ASSIGNMENT: Please return only the lines from the one holding "rewrite (IH (n" through the one holding "Lemma is_digit_digit d", exactly as they appear in the records below, both ends included.

(SUPPLIED RECORDS Opens)

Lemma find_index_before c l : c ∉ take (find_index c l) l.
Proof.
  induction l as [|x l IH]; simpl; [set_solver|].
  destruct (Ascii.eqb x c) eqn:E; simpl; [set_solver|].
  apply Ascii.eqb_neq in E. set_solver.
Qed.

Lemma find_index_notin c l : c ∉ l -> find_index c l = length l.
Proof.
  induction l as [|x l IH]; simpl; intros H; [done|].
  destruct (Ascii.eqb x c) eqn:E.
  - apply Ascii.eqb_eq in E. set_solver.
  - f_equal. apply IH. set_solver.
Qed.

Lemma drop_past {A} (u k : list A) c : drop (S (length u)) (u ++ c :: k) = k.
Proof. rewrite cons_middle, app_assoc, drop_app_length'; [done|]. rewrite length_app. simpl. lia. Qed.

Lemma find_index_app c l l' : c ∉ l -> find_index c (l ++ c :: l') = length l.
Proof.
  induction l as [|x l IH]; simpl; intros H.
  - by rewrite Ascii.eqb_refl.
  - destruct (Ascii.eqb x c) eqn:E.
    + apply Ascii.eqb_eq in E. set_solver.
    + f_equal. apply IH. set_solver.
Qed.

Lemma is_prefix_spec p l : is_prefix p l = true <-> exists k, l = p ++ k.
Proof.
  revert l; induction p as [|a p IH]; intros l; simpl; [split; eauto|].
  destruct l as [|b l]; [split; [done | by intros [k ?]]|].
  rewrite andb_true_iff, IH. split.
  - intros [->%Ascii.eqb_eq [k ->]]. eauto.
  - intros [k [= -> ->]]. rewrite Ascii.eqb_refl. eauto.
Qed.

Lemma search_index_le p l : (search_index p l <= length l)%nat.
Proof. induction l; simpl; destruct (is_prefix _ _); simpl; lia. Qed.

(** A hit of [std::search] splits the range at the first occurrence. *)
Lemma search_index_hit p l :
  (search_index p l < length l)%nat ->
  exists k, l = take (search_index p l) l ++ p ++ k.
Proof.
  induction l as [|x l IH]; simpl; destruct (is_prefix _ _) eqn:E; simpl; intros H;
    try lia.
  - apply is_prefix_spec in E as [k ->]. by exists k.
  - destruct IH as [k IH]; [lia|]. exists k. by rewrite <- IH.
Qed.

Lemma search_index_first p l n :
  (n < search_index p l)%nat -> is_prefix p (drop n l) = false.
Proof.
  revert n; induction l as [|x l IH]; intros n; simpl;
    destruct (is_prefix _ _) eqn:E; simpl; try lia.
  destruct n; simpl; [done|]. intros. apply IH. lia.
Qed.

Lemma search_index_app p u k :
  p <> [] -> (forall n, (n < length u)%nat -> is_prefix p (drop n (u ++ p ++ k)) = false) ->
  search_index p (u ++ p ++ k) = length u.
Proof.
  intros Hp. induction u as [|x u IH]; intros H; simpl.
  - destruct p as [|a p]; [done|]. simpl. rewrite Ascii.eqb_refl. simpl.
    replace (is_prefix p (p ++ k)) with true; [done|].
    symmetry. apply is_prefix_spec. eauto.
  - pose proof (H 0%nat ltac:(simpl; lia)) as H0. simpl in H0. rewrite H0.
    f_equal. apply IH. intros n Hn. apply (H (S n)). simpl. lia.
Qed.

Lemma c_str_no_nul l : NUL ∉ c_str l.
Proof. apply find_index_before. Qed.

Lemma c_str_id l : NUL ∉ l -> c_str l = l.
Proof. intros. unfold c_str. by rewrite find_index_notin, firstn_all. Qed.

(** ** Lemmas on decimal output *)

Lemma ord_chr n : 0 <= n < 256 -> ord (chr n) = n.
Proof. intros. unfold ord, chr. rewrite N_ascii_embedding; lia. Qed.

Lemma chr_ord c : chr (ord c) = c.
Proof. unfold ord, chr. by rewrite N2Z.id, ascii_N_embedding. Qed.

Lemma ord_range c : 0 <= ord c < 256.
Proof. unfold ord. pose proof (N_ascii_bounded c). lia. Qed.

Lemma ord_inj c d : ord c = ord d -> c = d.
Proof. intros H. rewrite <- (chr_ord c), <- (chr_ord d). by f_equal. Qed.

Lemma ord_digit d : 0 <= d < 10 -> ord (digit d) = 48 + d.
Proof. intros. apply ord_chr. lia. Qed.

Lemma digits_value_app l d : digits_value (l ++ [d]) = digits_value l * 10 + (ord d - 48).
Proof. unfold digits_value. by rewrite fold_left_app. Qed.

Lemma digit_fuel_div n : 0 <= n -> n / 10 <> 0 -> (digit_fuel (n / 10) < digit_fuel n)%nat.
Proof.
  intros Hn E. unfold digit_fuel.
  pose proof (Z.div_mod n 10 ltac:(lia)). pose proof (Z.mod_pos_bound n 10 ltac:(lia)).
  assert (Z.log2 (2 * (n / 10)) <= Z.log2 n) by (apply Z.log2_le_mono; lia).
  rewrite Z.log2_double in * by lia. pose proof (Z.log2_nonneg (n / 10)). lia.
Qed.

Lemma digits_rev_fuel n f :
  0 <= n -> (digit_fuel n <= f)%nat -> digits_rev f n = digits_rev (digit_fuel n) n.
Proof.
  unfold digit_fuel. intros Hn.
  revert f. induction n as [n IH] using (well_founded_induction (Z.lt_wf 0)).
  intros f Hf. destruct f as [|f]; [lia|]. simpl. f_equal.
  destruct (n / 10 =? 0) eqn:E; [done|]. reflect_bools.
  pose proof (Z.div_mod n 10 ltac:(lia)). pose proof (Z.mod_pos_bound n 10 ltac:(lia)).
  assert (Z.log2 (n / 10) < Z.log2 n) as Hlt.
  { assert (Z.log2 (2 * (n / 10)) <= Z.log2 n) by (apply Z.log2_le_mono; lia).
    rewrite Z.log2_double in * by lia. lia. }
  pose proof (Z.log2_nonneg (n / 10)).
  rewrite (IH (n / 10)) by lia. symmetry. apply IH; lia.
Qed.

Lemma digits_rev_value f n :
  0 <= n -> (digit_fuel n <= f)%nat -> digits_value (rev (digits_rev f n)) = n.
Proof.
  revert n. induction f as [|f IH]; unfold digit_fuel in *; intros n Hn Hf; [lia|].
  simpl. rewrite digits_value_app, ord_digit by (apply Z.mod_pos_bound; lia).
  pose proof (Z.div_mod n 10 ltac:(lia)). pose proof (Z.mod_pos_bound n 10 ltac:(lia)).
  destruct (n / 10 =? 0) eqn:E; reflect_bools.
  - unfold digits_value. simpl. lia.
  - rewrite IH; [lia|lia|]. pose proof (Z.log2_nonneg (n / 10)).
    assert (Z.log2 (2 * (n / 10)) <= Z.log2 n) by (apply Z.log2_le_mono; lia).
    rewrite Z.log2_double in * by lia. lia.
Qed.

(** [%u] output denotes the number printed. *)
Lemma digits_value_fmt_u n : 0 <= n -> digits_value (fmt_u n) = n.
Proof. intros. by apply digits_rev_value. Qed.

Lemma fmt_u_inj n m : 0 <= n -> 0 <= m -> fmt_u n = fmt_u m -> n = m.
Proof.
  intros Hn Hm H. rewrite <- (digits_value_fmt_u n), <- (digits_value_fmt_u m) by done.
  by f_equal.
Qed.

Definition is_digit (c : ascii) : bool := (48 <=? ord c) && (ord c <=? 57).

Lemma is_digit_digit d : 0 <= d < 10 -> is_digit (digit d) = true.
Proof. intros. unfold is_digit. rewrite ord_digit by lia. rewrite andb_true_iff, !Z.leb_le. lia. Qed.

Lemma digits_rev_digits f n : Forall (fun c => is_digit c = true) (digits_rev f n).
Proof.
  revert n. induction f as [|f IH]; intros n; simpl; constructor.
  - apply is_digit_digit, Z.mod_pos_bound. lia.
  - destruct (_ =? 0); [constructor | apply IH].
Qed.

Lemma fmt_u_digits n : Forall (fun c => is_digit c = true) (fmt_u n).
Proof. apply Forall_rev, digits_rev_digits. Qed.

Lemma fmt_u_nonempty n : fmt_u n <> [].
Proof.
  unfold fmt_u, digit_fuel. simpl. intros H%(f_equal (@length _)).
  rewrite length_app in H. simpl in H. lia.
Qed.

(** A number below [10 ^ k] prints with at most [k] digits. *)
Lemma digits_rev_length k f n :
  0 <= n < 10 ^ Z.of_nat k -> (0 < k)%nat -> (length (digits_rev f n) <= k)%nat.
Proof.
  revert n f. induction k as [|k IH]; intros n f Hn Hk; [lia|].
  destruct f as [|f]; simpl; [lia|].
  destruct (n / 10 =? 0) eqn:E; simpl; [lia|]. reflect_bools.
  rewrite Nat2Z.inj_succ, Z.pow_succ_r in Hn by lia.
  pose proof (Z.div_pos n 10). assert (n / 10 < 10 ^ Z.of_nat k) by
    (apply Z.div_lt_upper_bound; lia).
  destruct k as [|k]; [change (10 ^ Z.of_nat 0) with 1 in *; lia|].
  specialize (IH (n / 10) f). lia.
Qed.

(SUPPLIED RECORDS Closes)

OUTPUT FOR THIS TASK:
  rewrite (IH (n / 10)) by lia. symmetry. apply IH; lia.
Qed.

Lemma digits_rev_value f n :
  0 <= n -> (digit_fuel n <= f)%nat -> digits_value (rev (digits_rev f n)) = n.
Proof.
  revert n. induction f as [|f IH]; unfold digit_fuel in *; intros n Hn Hf; [lia|].
  simpl. rewrite digits_value_app, ord_digit by (apply Z.mod_pos_bound; lia).
  pose proof (Z.div_mod n 10 ltac:(lia)). pose proof (Z.mod_pos_bound n 10 ltac:(lia)).
  destruct (n / 10 =? 0) eqn:E; reflect_bools.
  - unfold digits_value. simpl. lia.
  - rewrite IH; [lia|lia|]. pose proof (Z.log2_nonneg (n / 10)).
    assert (Z.log2 (2 * (n / 10)) <= Z.log2 n) by (apply Z.log2_le_mono; lia).
    rewrite Z.log2_double in * by lia. lia.
Qed.

(** [%u] output denotes the number printed. *)
Lemma digits_value_fmt_u n : 0 <= n -> digits_value (fmt_u n) = n.
Proof. intros. by apply digits_rev_value. Qed.

Lemma fmt_u_inj n m : 0 <= n -> 0 <= m -> fmt_u n = fmt_u m -> n = m.
Proof.
  intros Hn Hm H. rewrite <- (digits_value_fmt_u n), <- (digits_value_fmt_u m) by done.
  by f_equal.
Qed.

Definition is_digit (c : ascii) : bool := (48 <=? ord c) && (ord c <=? 57).

Lemma is_digit_digit d : 0 <= d < 10 -> is_digit (digit d) = true.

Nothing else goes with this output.